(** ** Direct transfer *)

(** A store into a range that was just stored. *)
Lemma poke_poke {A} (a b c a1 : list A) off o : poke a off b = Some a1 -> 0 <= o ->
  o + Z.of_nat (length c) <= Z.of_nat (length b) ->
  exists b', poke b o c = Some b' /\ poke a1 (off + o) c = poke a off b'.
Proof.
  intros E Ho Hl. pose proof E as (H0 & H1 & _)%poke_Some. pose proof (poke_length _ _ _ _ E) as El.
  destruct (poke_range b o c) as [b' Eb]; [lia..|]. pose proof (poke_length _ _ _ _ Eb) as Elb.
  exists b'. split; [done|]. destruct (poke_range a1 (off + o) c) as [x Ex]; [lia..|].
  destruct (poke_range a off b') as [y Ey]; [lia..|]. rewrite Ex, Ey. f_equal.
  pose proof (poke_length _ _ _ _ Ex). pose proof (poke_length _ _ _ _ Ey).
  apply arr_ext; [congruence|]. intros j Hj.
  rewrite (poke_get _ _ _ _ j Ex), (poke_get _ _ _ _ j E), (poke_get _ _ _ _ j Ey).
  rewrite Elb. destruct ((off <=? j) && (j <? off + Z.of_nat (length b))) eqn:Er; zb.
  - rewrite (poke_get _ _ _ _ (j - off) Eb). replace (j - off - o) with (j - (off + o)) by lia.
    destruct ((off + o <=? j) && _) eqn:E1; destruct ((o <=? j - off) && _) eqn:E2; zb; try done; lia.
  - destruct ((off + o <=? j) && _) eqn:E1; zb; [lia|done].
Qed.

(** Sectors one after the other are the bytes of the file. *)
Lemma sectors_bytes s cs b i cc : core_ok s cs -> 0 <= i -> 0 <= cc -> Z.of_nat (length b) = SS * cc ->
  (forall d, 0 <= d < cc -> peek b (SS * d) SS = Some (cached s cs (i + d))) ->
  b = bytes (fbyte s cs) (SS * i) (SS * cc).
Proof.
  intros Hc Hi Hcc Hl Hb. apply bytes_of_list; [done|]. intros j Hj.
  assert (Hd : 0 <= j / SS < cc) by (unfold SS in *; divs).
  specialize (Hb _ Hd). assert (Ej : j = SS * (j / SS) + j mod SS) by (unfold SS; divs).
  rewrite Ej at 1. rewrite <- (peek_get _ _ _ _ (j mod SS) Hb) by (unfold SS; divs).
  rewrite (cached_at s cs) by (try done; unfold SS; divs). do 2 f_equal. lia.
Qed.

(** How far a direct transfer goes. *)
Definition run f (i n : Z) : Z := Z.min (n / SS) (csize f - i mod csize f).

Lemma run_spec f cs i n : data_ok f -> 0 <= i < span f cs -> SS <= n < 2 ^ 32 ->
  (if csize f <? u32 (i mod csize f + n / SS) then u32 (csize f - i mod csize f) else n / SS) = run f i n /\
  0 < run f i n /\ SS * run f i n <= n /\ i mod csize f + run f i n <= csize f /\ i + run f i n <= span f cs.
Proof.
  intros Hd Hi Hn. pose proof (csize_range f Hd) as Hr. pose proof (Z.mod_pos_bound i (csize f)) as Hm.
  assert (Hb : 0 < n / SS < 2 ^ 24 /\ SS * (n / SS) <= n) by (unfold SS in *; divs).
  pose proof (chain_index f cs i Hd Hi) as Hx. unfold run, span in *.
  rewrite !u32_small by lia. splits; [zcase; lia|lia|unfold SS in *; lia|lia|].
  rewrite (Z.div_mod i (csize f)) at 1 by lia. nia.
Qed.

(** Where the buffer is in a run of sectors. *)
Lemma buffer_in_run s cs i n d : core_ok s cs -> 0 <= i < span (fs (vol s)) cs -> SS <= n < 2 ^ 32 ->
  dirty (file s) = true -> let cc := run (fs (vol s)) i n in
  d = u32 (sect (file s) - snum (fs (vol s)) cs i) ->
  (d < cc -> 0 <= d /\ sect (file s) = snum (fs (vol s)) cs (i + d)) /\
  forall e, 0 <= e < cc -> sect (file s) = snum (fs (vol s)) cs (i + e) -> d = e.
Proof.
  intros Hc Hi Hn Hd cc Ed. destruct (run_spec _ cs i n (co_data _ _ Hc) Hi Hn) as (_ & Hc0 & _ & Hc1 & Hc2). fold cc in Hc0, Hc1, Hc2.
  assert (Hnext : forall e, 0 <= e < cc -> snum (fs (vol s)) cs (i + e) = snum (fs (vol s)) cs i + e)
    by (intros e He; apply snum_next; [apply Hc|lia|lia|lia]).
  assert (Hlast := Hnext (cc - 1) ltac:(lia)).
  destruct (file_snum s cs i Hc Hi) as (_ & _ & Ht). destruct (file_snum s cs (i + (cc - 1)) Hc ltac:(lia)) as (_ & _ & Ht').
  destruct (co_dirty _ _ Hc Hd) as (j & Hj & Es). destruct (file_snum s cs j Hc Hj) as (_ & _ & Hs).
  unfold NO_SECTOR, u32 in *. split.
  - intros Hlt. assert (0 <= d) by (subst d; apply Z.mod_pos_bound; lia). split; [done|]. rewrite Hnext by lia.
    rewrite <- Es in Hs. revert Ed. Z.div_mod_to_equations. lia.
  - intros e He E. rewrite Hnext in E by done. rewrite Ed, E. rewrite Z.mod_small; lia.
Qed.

→ Exercise description: Each line from the one containing "destruct (co_dirty _" through the end of the material should be restated word for word; leave out every line before it.

→ Exercise result:
  destruct (co_dirty _ _ Hc Hd) as (j & Hj & Es). destruct (file_snum s cs j Hc Hj) as (_ & _ & Hs).
  unfold NO_SECTOR, u32 in *. split.
  - intros Hlt. assert (0 <= d) by (subst d; apply Z.mod_pos_bound; lia). split; [done|]. rewrite Hnext by lia.
    rewrite <- Es in Hs. revert Ed. Z.div_mod_to_equations. lia.
  - intros e He E. rewrite Hnext in E by done. rewrite Ed, E. rewrite Z.mod_small; lia.
Qed.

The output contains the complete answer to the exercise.